Dom, 03/06/2012 - 17:29

per Menabellenius. Non so se tornerai ad orare qui o mio diletto confratello ma vorrei metterTi sull'avviso in merito ad un personaggio in ordine al quale Tu Ti eri posto il quesito circa a quale paese del mondo arabo egli appartenesse chiedendo anche lumi all'interessato. La risposta l'ho io: ABU NAWAS viene dalla KULARABIA che per quanto nascosta esiste e in essa si pratica la sodomia con fanciulli e giovani efebici come quell'Abu Nuwas, poeta arabo di madre persiana che visse a cavaliere tra l'VIIIe il IX secolo. Abu Nuwas, ancor giovane con i capelli riccioli, fu iniziato ai riti sodomitici dal cugino e poi, adulto, proseguì coltivando di preferenza amicizie di giovani equivoci ma non disdegnando di farsi possedere da tosti omoni all'occorrenza. Lo pseudonimo e il ripetuto insistito accento sulle disgrazie che capiterebbero ai kularabi nel futuro Egitto "islamizzato" non lasciano dubbi circa la vera nazionalità di un italico omosessuale. GuardaTi le terga fratello mio...

Raoul Pontalti

Dom, 03/06/2012 - 22:03

per ghorio alias Giovanni Attinà. Ma perché Ti agiti tanto? La casta politico-militare egiziana ha divorato un suo figlio orma divenuto inadatto. Ha operato nella sostanza come nei branchi di lupi quando si deve sostituire il vecchio capobranco ormai incapace di continuare a detenere il comando, solo che lo ha fatto in modi più brutale e certamente meno dignitoso per il vecchio capo. Da tempo la casta sapeva che avrebbe dovuto venire a patti con i Fratelli musulmani, la rivoluzione della piazza è stato utile pretesto e comodo alibi per avviare l'operazione. Non havvi dubbio alcuno che si confrontano due fronti contrapposti, addirittura due mondi diversi se vogliamo, ma che sono condannati dalla realtà delle cose a venire a trattative, ossia a misurarsi sul piano della politica la quale ha le sue leggi "scoperte" e delucidate da Machiavelli e poi illustrate dai vari politologi sino a Karl Schmitt. Pochi si ricordano e tantomeno sanno qualcosa di questi due sommi autori.

Ritratto di Memphis35

Memphis35

Lun, 04/06/2012 - 20:23

#4 Raoul Pontalti Euh la peppa! Il poverino, se le cose stanno come tu dici, rischia allora di finire appeso ad una gru...secondo un consolidata tradizione iraniana. Non sarà, forse, il caso di avvisare il buon Nichi di Puglia, onde possa reprimere in tempo le sue smanie di fratellanza islamica?

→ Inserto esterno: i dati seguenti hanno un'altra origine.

(* ===== verification/Votes.v ===== *)
(** * Votes

    A node votes for a block by broadcasting a prepare.  It votes at most once
    at every height and view: each vote is backed by a stored pre-prepare, and
    stored pre-prepares of a height and view have one block.  Garbage collection
    may drop the pre-prepare, but drops the block new of that height with it,
    without which no other pre-prepare is accepted. *)

From S2P Require Import Prelude HashSet MessageType Wire Service Errors Messages.
From S2P Require Import Timing Config NodeState MessageLog Sys Handlers Node Protocol NodeFrames.
From S2P Require Import NodeInvariants Refinement BlockCommit.

(** ** The votes of a node *)

Section casting.
Context `{Codec}.

(** The height, view and block of a broadcast prepare. *)
Definition prepare_vote (c : ServiceCall) : option (N * N * PbftBlock) :=
  match c with
  | Broadcast t bs =>
      if decide (t = string_of_message_type Prepare) then
        match message_of_bytes bs with
        | Ok m => Some (mi_seq_num (pm_get_info m), mi_view (pm_get_info m), pm_get_block m)
        | Err _ => None
        end
      else None
  | _ => None
  end.

Definition prepare_votes (h : list ServiceCall) : list (N * N * PbftBlock) := omap prepare_vote h.

Lemma prepare_votes_snoc h c :
  prepare_votes (h ++ [c]) = prepare_votes h ++ match prepare_vote c with Some x => [x] | None => [] end.
Proof. unfold prepare_votes. rewrite omap_app. cbn. by destruct (prepare_vote c). Qed.

Lemma prepare_vote_other c : (∀ bs, c ≠ Broadcast (string_of_message_type Prepare) bs) → prepare_vote c = None.
Proof. intros Hc. destruct c; try done. cbn. case_decide; [|done]. subst. by destruct (Hc payload). Qed.
End casting.

(** ** The invariant *)

Record votes_ok (cast : list (N * N * PbftBlock)) (height : N) (log : list ParsedMessage) : Prop := {
  vo_unique : unique_pre_prepare log;
  vo_announced n pp : pp ∈ log → has_type_seq PrePrepare n pp → ∃ bn, bn ∈ log ∧ has_type_seq BlockNew n bn;
  vo_backed n v b : (n, v, b) ∈ cast →
    pre_prepared log n v b ∨ (n + 1 < height ∧ ∀ bn, bn ∈ log → ¬ has_type_seq BlockNew n bn);
  vo_once n v b b' : (n, v, b) ∈ cast → (n, v, b') ∈ cast → b = b'
}.

Section invariant.
Implicit Types (cast : list (N * N * PbftBlock)) (log : list ParsedMessage) (m : ParsedMessage).

Lemma has_type_seq_msg_type t n m : has_type_seq t n m → msg_type_of m = t.
Proof. intros [Ht _]. unfold msg_type_of. rewrite Ht. apply message_type_of_string_of. Qed.

Lemma pre_prepared_store m log n v b : pre_prepared log n v b → pre_prepared (store m log) n v b.
Proof. apply pre_prepared_prefix, store_prefix. Qed.

Lemma votes_ok_store cast height log m :
  msg_type_of m ≠ PrePrepare → (msg_type_of m = BlockNew → height ≤ mi_seq_num (info m)) →
  votes_ok cast height log → votes_ok cast height (store m log).
Proof.
  intros Ht Hbn [Hu Ha Hb Ho]. split; [..|done].
  - apply unique_pre_prepare_store; [|done]. by intros pp _ n v Hm%msg_type_of_type_seq_view _.
  - intros n pp [->|Hin]%elem_of_store Hpp; [by apply has_type_seq_msg_type in Hpp|].
    destruct (Ha n pp Hin Hpp) as (bn & ? & ?). exists bn. split; [apply elem_of_store; by right|done].
  - intros n v b [Hpp|[Hn Hno]]%Hb; [left; by apply pre_prepared_store|]. right. split; [done|].
    intros bn [->|Hin]%elem_of_store Hbt; [|by apply (Hno bn)].
    pose proof (has_type_seq_msg_type _ _ _ Hbt) as Hm%Hbn. destruct Hbt as [_ <-]. lia.
Qed.

Lemma votes_ok_pre_prepare cast height log m :
  (∃ bn, bn ∈ log ∧ has_type_seq BlockNew (mi_seq_num (info m)) bn) →
  (∀ pp, pp ∈ log → has_type_seq_view PrePrepare (mi_seq_num (info m)) (mi_view (info m)) pp →
     ∃ pp', pp' ∈ log ∧ has_type_seq_view PrePrepare (mi_seq_num (info m)) (mi_view (info m)) pp' ∧
            get_block pp' = get_block m) →
  votes_ok cast height log → votes_ok cast height (store m log).
Proof.
  intros (bn & Hbn & Hbt) Hm [Hu Ha Hb Ho]. split; [..|done].
  - apply unique_pre_prepare_store; [|done]. intros pp Hin n v (_ & <- & <-) Hpp.
    destruct (Hm pp Hin Hpp) as (pp' & Hin' & Hpp' & <-). by eapply Hu.
  - intros n pp [->|Hin]%elem_of_store Hpp.
    + destruct Hpp as [_ <-]. exists bn. split; [apply elem_of_store; by right|done].
    + destruct (Ha n pp Hin Hpp) as (bn' & ? & ?). exists bn'. split; [apply elem_of_store; by right|done].
  - intros n v b [Hpp|[Hn Hno]]%Hb; [left; by apply pre_prepared_store|]. right. split; [done|].
    intros bn' [->|Hin]%elem_of_store Hbt'; [|by apply (Hno bn')].
    destruct Hbt' as [_ Hs]. rewrite Hs in Hbt. by apply (Hno bn).
Qed.

(** A vote for a stored pre-prepare agrees with every earlier one. *)
Lemma votes_ok_vote cast height log m n v b :
  m ∈ log → has_type_seq_view PrePrepare n v m → get_block m = Done b →
  votes_ok cast height log → votes_ok (cast ++ [(n, v, b)]) height log.
Proof.
  intros Hin Hm Hb [Hu Ha Hback Ho].
  assert (∀ b', (n, v, b') ∈ cast → b' = b) as Hold.
  { intros b' [(m' & Hin' & Hm' & Hb')|[_ Hno]]%Hback.
    - assert (get_block m = get_block m') as Heq by (by eapply Hu). congruence.
    - exfalso. destruct Hm as (Ht & Hs & _). destruct (Ha n m Hin) as (bn & ? & ?); [done|]. by apply (Hno bn). }
  split; [done|done|..].
  - intros n' v' b' [?|Heq%list_elem_of_singleton]%elem_of_app; [by apply Hback|].
    injection Heq as -> -> ->. left. by exists m.
  - intros n' v' b1 b2 [H1|H1%list_elem_of_singleton]%elem_of_app [H2|H2%list_elem_of_singleton]%elem_of_app.
    + by eapply Ho.
    + injection H2 as -> -> ->. by apply Hold.
    + injection H1 as -> -> ->. symmetry. by apply Hold.
    + congruence.
Qed.

Lemma votes_ok_collected cast height log log' :
  collected height log log' → votes_ok cast height log → votes_ok cast (height + 1) log'.
Proof.
  intros (_ & low & Hlow & Hm) [Hu Ha Hb Ho]. split; [..|done].
  - intros x y n v Hx%Hm Hy%Hm. apply Hu; [apply Hx|apply Hy].
  - intros n pp [Hin Hle]%Hm Hpp. destruct (Ha n pp Hin Hpp) as (bn & Hbn & Hbt). exists bn.
    split; [|done]. apply Hm. split; [done|]. destruct Hpp as [_ Hs], Hbt as [_ Hs']. lia.
  - intros n v b [(m & Hin & Hmt & Hmb)|[Hn Hno]]%Hb.
    + destruct (decide (low ≤ n)) as [Hle|Hlt].
      * left. exists m. split; [|done]. apply Hm. split; [done|]. destruct Hmt as (_ & -> & _). done.
      * right. split; [lia|]. intros bn [_ Hle]%Hm [_ Hs]. lia.
    + right. split; [lia|]. intros bn [Hin _]%Hm. by apply Hno.
Qed.

Lemma votes_ok_start height : votes_ok [] height [].
Proof.
  split; [intros x y n v Hx|intros n pp Hx|intros n v b Hx|intros n v b b' Hx]; by apply elem_of_nil in Hx.
Qed.
End invariant.

(** ** The handlers keep it *)

Section handlers.
Context `{Externals} `{!CodecLaws}.
Implicit Types (s : Sys) (m : ParsedMessage).

Definition votes_good s : Prop :=
  votes_ok (prepare_votes (service s)) (seq_num (pbft_state s)) (stored (msg_log s)).

Lemma votes_good_same s s' :
  prepare_votes (service s') = prepare_votes (service s) → seq_num (pbft_state s') = seq_num (pbft_state s) →
  stored (msg_log s') = stored (msg_log s) → keeps votes_good s s'.
Proof. unfold keeps, votes_good. by intros -> -> ->. Qed.

Lemma votes_good_quiet s c :
  (∀ bs, c ≠ Broadcast (string_of_message_type Prepare) bs) → keeps votes_good s (set_service (service s ++ [c]) s).
Proof. intros Hc. apply votes_good_same; [|done..]. cbn [set_service service]. by rewrite prepare_votes_snoc, prepare_vote_other, app_nil_r. Qed.

Lemma votes_good_add s m :
  msg_type_of m ≠ PrePrepare → (msg_type_of m = BlockNew → seq_num (pbft_state s) ≤ mi_seq_num (info m)) →
  keeps votes_good s (set_log (add_message m (pbft_state s) (msg_log s)).2 s).
Proof.
  intros Ht Hbn. rewrite add_message_cases. case_decide; [|by apply votes_good_same]. intros Hok.
  unfold votes_good. cbn. rewrite stored_insert. by apply votes_ok_store.
Qed.

Lemma votes_good_switch s p : keeps votes_good s (set_state (switch_phase p (pbft_state s)).2 s).
Proof. apply votes_good_same; [done| |done]. cbn. unfold switch_phase. by case_decide. Qed.

(** A broadcast prepare reads back as the vote it was made from. *)
Lemma vote_call_vote m b st :
  prepare_vote (vote_call m b st) = Some (mi_seq_num (info m), view st, b).
Proof.
  unfold vote_call, sent_bytes, make_msg_bytes.
  destruct (message_roundtrip (mkPbftMessage (Some (make_msg_info Prepare (view st) (mi_seq_num (info m)) (st_id st))) (Some b)))
    as (bs & -> & Hbs).
  cbn. by rewrite Hbs.
Qed.

Lemma votes_good_pre_prepare m : msg_type_of m = PrePrepare → respects (keeps votes_good) (pre_prepare m).
Proof.
  intros Ht s. destruct (pre_prepare m s) as [o s'] eqn:Hrun. cbn [snd].
  apply pre_prepare_cases in Hrun as [[-> _]|(_ & Hg & ->)]; [done|].
  trans (stored_state m s).
  - destruct (pre_prepare_guard_log m s Hg) as [(bn & Hbn & Hbt & _) Hpp]. intros Hok.
    unfold votes_good, stored_state. cbn [set_log msg_log service pbft_state]. rewrite stored_insert.
    apply votes_ok_pre_prepare; [by exists bn|exact Hpp|exact Hok].
  - unfold preparing_state. case_decide; [|done].
    by etrans; [apply votes_good_switch|apply votes_good_same].
Qed.

Lemma votes_effects : effects (keeps votes_good).
Proof.
  assert (∀ c, (∀ bs, c ≠ Broadcast (string_of_message_type Prepare) bs) → ∀ A (a : list ServiceCall → A),
            respects (keeps votes_good) (with_service (call a c))) as Hcall.
  { intros c Hc A a. apply respects_with_service. intros s. by apply votes_good_quiet. }
  pose proof (λ p, respects_switch_phase (keeps votes_good) p (λ s, votes_good_switch s p)) as Hswitch.
  assert (∀ m, msg_type_of m = Prepare ∨ msg_type_of m = Commit →
            respects (keeps votes_good) (log_add_message m)) as Hadd.
  { intros m Hm. apply respects_log_add_message. intros s. apply votes_good_add; by destruct Hm as [->| ->]. }
  split; [split|].
  - intros s c [_ Hc]. by apply votes_good_quiet.
  - intros s m b Hin Ht Hv Hb Hok. unfold votes_good. cbn [set_service service msg_log pbft_state].
    rewrite prepare_votes_snoc, vote_call_vote.
    eapply votes_ok_vote; [exact Hin| |exact Hb|exact Hok]. by apply msg_type_seq_view.
  - intros s. by apply votes_good_same.
  - intros s m. by apply votes_good_same.
  - intros s. apply votes_good_same; try done. by destruct (pop_backlog_cases (msg_log s)) as [->|[b ->]].
  - intros s m Hm. apply votes_good_add; by destruct Hm as [->|[-> ?]].
  - intros s t _. by apply votes_good_same.
  - intros s. by apply votes_good_same.
  - apply votes_good_pre_prepare.
  - intros m Ht. pose proof (Hadd m (or_introl Ht)).
    assert (∀ l, respects (keeps votes_good) (with_service (svc_check_blocks l))) by (intros; by apply Hcall).
    unfold prepare_arm, check_blocks_if_not_checking. solve_respects.
  - intros m Ht. pose proof (Hadd m (or_intror Ht)).
    assert (∀ l, respects (keeps votes_good) (with_service (svc_commit_block l))) by (intros; by apply Hcall).
    unfold commit_arm, commit_block_if_committing, commit. solve_respects.
  - intros m. apply respects_view_change; [apply _|..].
    + intros s c [_ Hc]. by apply votes_good_quiet.
    + intros s. by apply votes_good_same.
    + intros s v. by apply votes_good_same.
    + intros s r. by apply votes_good_same.
    + intros s t. by apply votes_good_same.
  - intros s. apply votes_good_switch.
Qed.

(** Committing a block casts no vote. *)
Lemma votes_commit_effects : commit_effects (frame (λ s, prepare_votes (service s))).
Proof.
  split; intros; unfold frame; cbn [set_state set_service set_log service]; try done.
  rewrite prepare_votes_snoc, prepare_vote_other, app_nil_r; naive_solver.
Qed.

Lemma votes_good_advance b s s' :
  on_block_commit b s = (Done tt, s') → advance_step (abs s) (abs s') → votes_good s → votes_good s'.
Proof.
  intros Hrun [Hn Hc]%advance_step_log Hok. pose proof (ce_on_block_commit _ votes_commit_effects b s) as Hv.
  rewrite Hrun in Hv. unfold frame in Hv. cbn [snd] in Hv. cbn in Hn. unfold votes_good. rewrite <- Hv, Hn.
  by eapply votes_ok_collected.
Qed.
End handlers.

Pazienza farsi rompere, consenziente, il c... (anche se deve procurare sensazioni algiche di rara intensità) ma il collo, proprio, no.

Ritratto di Memphis35

Memphis35

Lun, 04/06/2012 - 20:31

#4 Raoul Pontalti La MONARABIA (o MUSSARABIA che dirsi voglia) è sicuramente più innocua ed interessante.

Raoul Pontalti

Lun, 04/06/2012 - 23:22

per Menabellenius. Sia lodata la Sacra Trimurti confratello mio. Sono stato in ansia per Te: avevo temuto che Tu, desideroso di comprendere meglio le ragioni per le quali un sedicente arabo ammoniva noi infedeli circa i rischi dell'islamizzazione dell'Egitto (che in realtà è islamico da lunga pezza, solo che non è uno Stato teocratico come ipotizzi Tu), avessi contattato quel kularabo e con lui fossi andato a verificare lo stato delle cose nei vari Abu Nawas Resorts che si rinvengono in Tunisia, Marocco e anche Egitto dove in alcuni dei quali, discretamente invero, vengono praticate somministrazioni di carne fresca attraverso quegli sfinteri posti tra le chiappe sia a uomini che a giovinetti. Non avendo avuto riscontro sino ad ora della Tua presenza su questi forum avevo temuto il peggio. Per quanto riguarda la MONARABIA, pur essendo questa invero sublime, è bene limitarsi a guardarla, altrimenti si rischia la pelle... Accipias benedictionem meam in nomine Bacchi, Tabacci Venerisque.